In a 5-2 decision, the Albany Court of Appeals said the writ of habeas corpus, which allows people to be released from unlawful detention, did not apply to Happy despite claims that which the 51-year-old elephant shared many of the same cognitive abilities as humans. Read more

“While no one disputes that elephants are intelligent beings deserving of proper care and compassion,” Chief Justice Janet DiFiore wrote, “Happy, as a nonhuman animal, has no legal right admitted to be at liberty under New York law.”

Join now for FREE unlimited access to


DiFiore also said granting Happy freedom would have “a huge destabilizing impact on modern society” and could generate a “deluge” of petitions to free animals, possibly including pets and pets. assistance.

She said it should be up to the legislature to decide whether or not to grant nonhuman animals the same legal rights as people.

Tuesday’s decision is a defeat for the Nonhuman Rights Project, which four years ago began asking New York courts to release Happy to one of two US elephant sanctuaries.

The Florida-based group had objected to what it saw as Happy’s imprisonment in a one-acre (0.4-hectare) enclosure at the zoo, separate from other elephants.

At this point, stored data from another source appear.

(** From a state whose next request is known: the replies are pages that
    link on, then an empty batch.  The loop hands out the records of all the
    pages in order, follows each link, clears the links on the empty batch,
    and then moves on to the next pending subset or ends. *)
Lemma query_loop_sequence (sf : nat) (query_url p : string) (paging : scalar)
    (last : Reply.t) (rest : list Reply.t) pages :
  BaseAPI.paging_lower paging = Ok p ->
  String.eqb p "false" = false ->
  BaseAPI.is_empty_page last ->
  Forall (fun page => BaseAPI.is_page page.1.2 page.2 page.1.1) pages ->
  forall fuel s request options plan options' plan',
    BaseAPI.next_request query_url options plan s
    = Ok (request, options', plan') ->
    St.script s = map (fun page => page.1.1) pages ++ last :: rest ->
    St.demand s = None ->
    exists s',
      BaseAPI.query_loop (Client.send (S sf)) (length pages + S fuel)
        query_url paging options plan s
      = (if BaseAPI.pending plan'
         then BaseAPI.query_loop (Client.send (S sf)) fuel query_url paging
                options' plan' s'
         else (Return tt, s'))
      /\ Client.yielded s'
         = Client.yielded s ++ concat (map (fun page => page.1.2) pages)
      /\ Client.sent_urls s'
         = Client.sent_urls s
           ++ PreparedRequest.url request
              :: map (fun page => Py.drop_last (St.url s) +:+ page.2) pages
      /\ St.links s' = None
      /\ St.script s' = rest
      /\ St.demand s' = None
      /\ St.url s' = St.url s
      /\ St.session_headers s' = St.session_headers s.
Proof.
  intros Hp Hfalse [Hlast_ok Hlast_json].
  induction 1 as [|[[r records] next] pages (Hok & Hjson & Hne & Hnext) _ IH];
    intros fuel s request options plan options' plan' Hreq Hs Hd.
  - cbn [map app length plus] in *.
    exists (St.set_links None (Session.sent request rest s)).
    split.
    + apply (query_loop_empty _ _ _ _ _ _ _ _ _ _
               (Response.of_reply last request) _ (JArr []) Hreq);
        [by apply send_ok|done|done|done].
    + unfold Client.yielded, Client.sent_urls. stsimpl.
      rewrite !omap_app. cbn. by rewrite !app_nil_r.
  - cbn [map app length plus fst snd] in *.
    rewrite (query_loop_batch _ _ _ _ _ _ _ _ _ _
               (Response.of_reply r request)
               (Session.sent request (map (fun page => page.1.1) pages ++ last :: rest) s)
               (JArr records) records Hreq);
      [|by apply send_ok|done|done|done|done|done].
    set (s1 := BaseAPI.batched _ _ _).
    assert (St.links s1 = Some (Reply.links r)) as Hlinks.
    { unfold s1. rewrite links_batched. stsimpl.
      unfold BaseAPI.next_url in Hnext.
      destruct (Dict.getitem "next" (Reply.links r)) eqn:Hl; [|done].
      by rewrite (getitem_contains _ _ _ Hl). }
    rewrite Hlinks, Hp, Hfalse.
    destruct (IH fuel s1
                (BaseAPI.get_request
                   (Py.drop_last (St.url (Session.sent request
                      (map (fun page => page.1.1) pages ++ last :: rest) s))
                    +:+ next) [] s1)
                options' plan' options' plan')
      as (s' & Hrun & Hy & Hsent & Hl & Hscr & Hdem & Hurl & Hh).
    + apply next_request_after_page. exact Hnext.
    + unfold s1. by rewrite script_batched.
    + unfold s1. by rewrite demand_batched.
    + exists s'. split; [exact Hrun|].
      rewrite Hy, Hsent, Hl, Hscr, Hdem, Hurl, Hh.
      unfold s1.
      rewrite yielded_batched, sent_urls_batched, url_batched,
        session_headers_batched, yielded_sent, sent_urls_sent.
      cbn [concat map]. rewrite <- !app_assoc.
      split_and!; done.
Qed.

Neither the Nonhuman Rights Project nor the Bronx Zoo immediately responded to requests for comment.

Two lower courts had previously sided with the zoo, which maintains that Happy is being well cared for.

In heated dissents, the dissenting justices sympathized with Happy.

“When the majority responds, ‘No, animals can’t have rights,’ I worry about that animal, but I worry even more about how that answer denies and denigrates the human capacity for understanding, d ’empathy and compassion,’ wrote Judge Rowan Wilson.

Join now for FREE unlimited access to


Reporting by Luc Cohen in New York; Editing by Mark Porter

Our standards: The Thomson Reuters Trust Principles.